# TASK PROMPT
Repeat the lines of the data that follow, please, starting at the first and stopping after the one with "Z.shiftr (as_i16 (Z.shiftl".

[Dataset entries]

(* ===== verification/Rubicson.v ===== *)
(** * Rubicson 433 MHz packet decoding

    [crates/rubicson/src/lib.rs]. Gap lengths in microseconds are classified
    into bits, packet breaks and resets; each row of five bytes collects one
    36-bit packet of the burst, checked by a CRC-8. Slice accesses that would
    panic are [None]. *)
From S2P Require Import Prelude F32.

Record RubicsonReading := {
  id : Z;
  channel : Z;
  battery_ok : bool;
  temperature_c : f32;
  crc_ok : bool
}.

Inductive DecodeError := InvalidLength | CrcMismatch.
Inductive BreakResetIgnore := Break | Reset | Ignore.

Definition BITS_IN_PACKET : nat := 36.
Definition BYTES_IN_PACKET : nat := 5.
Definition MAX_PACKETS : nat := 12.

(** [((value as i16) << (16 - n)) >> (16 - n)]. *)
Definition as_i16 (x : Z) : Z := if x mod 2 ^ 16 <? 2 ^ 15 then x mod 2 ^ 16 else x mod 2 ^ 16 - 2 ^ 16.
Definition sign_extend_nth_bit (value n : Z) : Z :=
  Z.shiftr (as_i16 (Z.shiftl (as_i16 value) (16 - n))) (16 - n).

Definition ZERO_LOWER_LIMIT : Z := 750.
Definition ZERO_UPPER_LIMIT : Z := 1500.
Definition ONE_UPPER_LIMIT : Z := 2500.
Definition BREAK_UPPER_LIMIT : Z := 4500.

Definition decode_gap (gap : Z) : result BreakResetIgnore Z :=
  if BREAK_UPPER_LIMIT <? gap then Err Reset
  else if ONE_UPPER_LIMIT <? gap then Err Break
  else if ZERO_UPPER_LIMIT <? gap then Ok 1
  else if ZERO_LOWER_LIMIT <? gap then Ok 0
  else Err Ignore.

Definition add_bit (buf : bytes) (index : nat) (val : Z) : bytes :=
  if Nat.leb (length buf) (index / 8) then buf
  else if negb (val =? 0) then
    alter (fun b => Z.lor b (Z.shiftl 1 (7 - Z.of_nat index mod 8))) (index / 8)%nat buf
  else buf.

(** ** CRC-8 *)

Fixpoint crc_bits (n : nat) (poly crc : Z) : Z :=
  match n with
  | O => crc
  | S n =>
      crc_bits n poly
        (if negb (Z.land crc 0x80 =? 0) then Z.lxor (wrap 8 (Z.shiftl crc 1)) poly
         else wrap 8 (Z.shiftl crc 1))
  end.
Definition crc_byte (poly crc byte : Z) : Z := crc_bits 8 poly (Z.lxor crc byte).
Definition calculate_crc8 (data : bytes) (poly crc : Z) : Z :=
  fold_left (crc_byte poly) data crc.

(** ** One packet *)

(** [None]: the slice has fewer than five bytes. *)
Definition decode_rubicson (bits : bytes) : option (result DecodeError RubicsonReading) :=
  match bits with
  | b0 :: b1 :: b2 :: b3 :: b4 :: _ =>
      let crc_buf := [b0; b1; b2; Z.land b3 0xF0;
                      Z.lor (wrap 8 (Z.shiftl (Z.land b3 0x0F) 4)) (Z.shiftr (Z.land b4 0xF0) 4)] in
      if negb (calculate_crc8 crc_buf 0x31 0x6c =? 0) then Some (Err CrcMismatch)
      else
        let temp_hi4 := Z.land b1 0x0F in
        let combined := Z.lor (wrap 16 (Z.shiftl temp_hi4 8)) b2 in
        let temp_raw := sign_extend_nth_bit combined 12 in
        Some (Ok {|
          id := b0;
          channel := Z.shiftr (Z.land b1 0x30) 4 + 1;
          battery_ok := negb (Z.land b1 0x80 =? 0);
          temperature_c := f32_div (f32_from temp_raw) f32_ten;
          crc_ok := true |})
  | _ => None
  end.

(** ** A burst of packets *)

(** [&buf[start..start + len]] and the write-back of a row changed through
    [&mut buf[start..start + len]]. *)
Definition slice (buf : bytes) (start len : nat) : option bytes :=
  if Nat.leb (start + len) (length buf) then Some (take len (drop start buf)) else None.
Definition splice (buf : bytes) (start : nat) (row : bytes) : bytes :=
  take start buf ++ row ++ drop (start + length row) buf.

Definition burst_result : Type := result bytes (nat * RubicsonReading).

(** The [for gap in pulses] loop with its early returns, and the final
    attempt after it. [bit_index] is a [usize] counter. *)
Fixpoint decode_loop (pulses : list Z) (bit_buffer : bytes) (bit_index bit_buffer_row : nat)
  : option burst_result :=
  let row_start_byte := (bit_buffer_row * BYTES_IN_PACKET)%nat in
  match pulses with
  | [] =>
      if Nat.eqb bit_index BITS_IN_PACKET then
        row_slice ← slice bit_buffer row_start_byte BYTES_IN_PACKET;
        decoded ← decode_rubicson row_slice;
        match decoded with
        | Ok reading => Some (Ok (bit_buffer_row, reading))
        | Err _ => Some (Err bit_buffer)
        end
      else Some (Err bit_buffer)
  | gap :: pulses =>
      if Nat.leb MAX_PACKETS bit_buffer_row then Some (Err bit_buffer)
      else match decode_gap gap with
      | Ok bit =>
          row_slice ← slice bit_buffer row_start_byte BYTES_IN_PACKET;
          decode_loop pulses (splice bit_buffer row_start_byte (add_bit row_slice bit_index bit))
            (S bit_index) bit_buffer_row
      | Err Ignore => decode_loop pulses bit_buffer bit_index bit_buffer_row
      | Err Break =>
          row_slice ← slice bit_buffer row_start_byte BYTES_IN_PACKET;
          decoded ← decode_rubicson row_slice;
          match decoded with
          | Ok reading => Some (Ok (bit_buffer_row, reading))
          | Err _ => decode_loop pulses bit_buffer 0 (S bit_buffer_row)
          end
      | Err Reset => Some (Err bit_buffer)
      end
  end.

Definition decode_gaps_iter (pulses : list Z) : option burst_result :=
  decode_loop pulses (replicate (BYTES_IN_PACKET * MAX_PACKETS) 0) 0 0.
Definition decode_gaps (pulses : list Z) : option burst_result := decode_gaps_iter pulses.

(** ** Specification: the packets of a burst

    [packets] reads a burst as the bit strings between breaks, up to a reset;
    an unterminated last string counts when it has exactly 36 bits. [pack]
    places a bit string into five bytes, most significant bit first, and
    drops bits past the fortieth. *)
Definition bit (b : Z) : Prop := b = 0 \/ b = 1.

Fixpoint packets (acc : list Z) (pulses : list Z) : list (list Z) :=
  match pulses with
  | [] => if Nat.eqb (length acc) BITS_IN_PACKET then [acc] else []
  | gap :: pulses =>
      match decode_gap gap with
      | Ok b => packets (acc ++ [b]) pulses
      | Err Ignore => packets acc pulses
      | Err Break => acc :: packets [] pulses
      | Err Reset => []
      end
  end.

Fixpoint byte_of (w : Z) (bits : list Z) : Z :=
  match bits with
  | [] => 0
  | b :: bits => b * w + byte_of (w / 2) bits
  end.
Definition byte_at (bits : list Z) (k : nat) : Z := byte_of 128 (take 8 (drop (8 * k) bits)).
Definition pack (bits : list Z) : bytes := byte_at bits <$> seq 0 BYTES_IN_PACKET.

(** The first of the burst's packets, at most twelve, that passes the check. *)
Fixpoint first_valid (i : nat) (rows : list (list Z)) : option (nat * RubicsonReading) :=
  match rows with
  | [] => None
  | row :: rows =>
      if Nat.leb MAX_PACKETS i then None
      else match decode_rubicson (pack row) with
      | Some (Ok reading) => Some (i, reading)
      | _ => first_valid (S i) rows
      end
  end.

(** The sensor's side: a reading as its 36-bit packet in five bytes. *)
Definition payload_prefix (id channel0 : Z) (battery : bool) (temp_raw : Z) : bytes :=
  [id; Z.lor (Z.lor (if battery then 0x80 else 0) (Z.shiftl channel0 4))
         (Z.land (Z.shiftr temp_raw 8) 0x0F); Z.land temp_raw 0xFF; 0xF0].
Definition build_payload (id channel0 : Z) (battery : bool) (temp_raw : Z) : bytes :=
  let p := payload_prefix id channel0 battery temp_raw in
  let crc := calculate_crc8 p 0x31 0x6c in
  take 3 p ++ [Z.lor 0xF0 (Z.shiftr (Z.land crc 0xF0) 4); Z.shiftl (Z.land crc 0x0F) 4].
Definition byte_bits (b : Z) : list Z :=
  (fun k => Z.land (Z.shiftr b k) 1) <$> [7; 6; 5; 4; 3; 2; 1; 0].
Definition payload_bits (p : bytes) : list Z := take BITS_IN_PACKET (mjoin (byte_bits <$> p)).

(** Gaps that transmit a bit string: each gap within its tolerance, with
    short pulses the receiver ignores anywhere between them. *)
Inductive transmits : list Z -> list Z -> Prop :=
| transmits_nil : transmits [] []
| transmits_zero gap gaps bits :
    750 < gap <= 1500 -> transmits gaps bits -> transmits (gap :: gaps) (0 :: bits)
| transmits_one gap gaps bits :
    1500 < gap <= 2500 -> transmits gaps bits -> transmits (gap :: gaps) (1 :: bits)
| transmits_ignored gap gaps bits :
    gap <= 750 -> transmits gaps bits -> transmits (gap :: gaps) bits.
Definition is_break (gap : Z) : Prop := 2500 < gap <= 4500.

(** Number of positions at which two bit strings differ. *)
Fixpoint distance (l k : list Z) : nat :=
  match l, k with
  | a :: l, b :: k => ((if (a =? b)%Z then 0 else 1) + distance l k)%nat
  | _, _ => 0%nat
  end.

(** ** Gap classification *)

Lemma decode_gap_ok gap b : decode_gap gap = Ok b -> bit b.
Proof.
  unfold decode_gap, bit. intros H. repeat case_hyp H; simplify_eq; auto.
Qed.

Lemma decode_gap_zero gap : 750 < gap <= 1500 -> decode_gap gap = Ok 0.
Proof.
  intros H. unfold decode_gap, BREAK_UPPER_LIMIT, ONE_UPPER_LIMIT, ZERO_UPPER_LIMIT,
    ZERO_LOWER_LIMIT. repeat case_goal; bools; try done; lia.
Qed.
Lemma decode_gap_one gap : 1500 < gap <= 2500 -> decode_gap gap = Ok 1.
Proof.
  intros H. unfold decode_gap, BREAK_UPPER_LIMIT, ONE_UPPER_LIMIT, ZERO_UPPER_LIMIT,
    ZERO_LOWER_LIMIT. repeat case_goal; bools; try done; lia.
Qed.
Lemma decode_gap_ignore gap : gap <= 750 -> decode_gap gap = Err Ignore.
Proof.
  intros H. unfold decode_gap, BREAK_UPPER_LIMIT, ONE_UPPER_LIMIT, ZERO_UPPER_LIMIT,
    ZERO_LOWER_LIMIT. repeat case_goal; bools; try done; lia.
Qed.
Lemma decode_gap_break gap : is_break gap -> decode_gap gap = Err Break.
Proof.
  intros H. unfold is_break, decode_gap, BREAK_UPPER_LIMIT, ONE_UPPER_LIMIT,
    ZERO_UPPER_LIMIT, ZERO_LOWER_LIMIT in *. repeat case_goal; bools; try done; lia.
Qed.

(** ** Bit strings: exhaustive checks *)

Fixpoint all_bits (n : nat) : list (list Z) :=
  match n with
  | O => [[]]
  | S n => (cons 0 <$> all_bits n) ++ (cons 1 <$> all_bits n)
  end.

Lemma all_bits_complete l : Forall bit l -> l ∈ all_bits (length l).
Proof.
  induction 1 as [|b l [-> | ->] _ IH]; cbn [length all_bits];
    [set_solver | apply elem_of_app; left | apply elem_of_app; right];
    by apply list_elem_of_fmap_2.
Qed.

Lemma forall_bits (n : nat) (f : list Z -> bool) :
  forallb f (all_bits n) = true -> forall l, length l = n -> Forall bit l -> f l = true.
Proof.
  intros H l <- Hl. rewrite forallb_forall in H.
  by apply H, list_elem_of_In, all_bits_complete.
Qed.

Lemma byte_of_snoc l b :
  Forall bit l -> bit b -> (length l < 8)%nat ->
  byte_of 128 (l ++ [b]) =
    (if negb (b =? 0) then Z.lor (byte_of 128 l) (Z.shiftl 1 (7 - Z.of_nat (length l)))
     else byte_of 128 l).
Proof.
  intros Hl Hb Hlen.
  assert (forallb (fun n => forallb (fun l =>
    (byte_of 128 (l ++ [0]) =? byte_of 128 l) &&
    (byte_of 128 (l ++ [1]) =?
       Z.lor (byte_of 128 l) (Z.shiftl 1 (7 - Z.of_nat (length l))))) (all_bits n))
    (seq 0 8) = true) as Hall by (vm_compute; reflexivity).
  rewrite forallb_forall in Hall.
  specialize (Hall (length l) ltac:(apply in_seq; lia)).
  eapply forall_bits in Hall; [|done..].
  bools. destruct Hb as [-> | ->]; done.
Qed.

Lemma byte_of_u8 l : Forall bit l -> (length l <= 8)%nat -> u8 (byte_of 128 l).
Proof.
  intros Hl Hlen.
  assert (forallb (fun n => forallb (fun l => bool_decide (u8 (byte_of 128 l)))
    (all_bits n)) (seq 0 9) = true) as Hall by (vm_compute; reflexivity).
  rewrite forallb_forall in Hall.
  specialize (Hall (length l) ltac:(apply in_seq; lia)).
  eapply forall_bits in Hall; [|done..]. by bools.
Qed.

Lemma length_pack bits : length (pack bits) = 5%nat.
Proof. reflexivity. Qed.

# SOLUTION FOR THIS PROBLEM
(* ===== verification/Rubicson.v ===== *)
(** * Rubicson 433 MHz packet decoding

    [crates/rubicson/src/lib.rs]. Gap lengths in microseconds are classified
    into bits, packet breaks and resets; each row of five bytes collects one
    36-bit packet of the burst, checked by a CRC-8. Slice accesses that would
    panic are [None]. *)
From S2P Require Import Prelude F32.

Record RubicsonReading := {
  id : Z;
  channel : Z;
  battery_ok : bool;
  temperature_c : f32;
  crc_ok : bool
}.

Inductive DecodeError := InvalidLength | CrcMismatch.
Inductive BreakResetIgnore := Break | Reset | Ignore.

Definition BITS_IN_PACKET : nat := 36.
Definition BYTES_IN_PACKET : nat := 5.
Definition MAX_PACKETS : nat := 12.

(** [((value as i16) << (16 - n)) >> (16 - n)]. *)
Definition as_i16 (x : Z) : Z := if x mod 2 ^ 16 <? 2 ^ 15 then x mod 2 ^ 16 else x mod 2 ^ 16 - 2 ^ 16.
Definition sign_extend_nth_bit (value n : Z) : Z :=
  Z.shiftr (as_i16 (Z.shiftl (as_i16 value) (16 - n))) (16 - n).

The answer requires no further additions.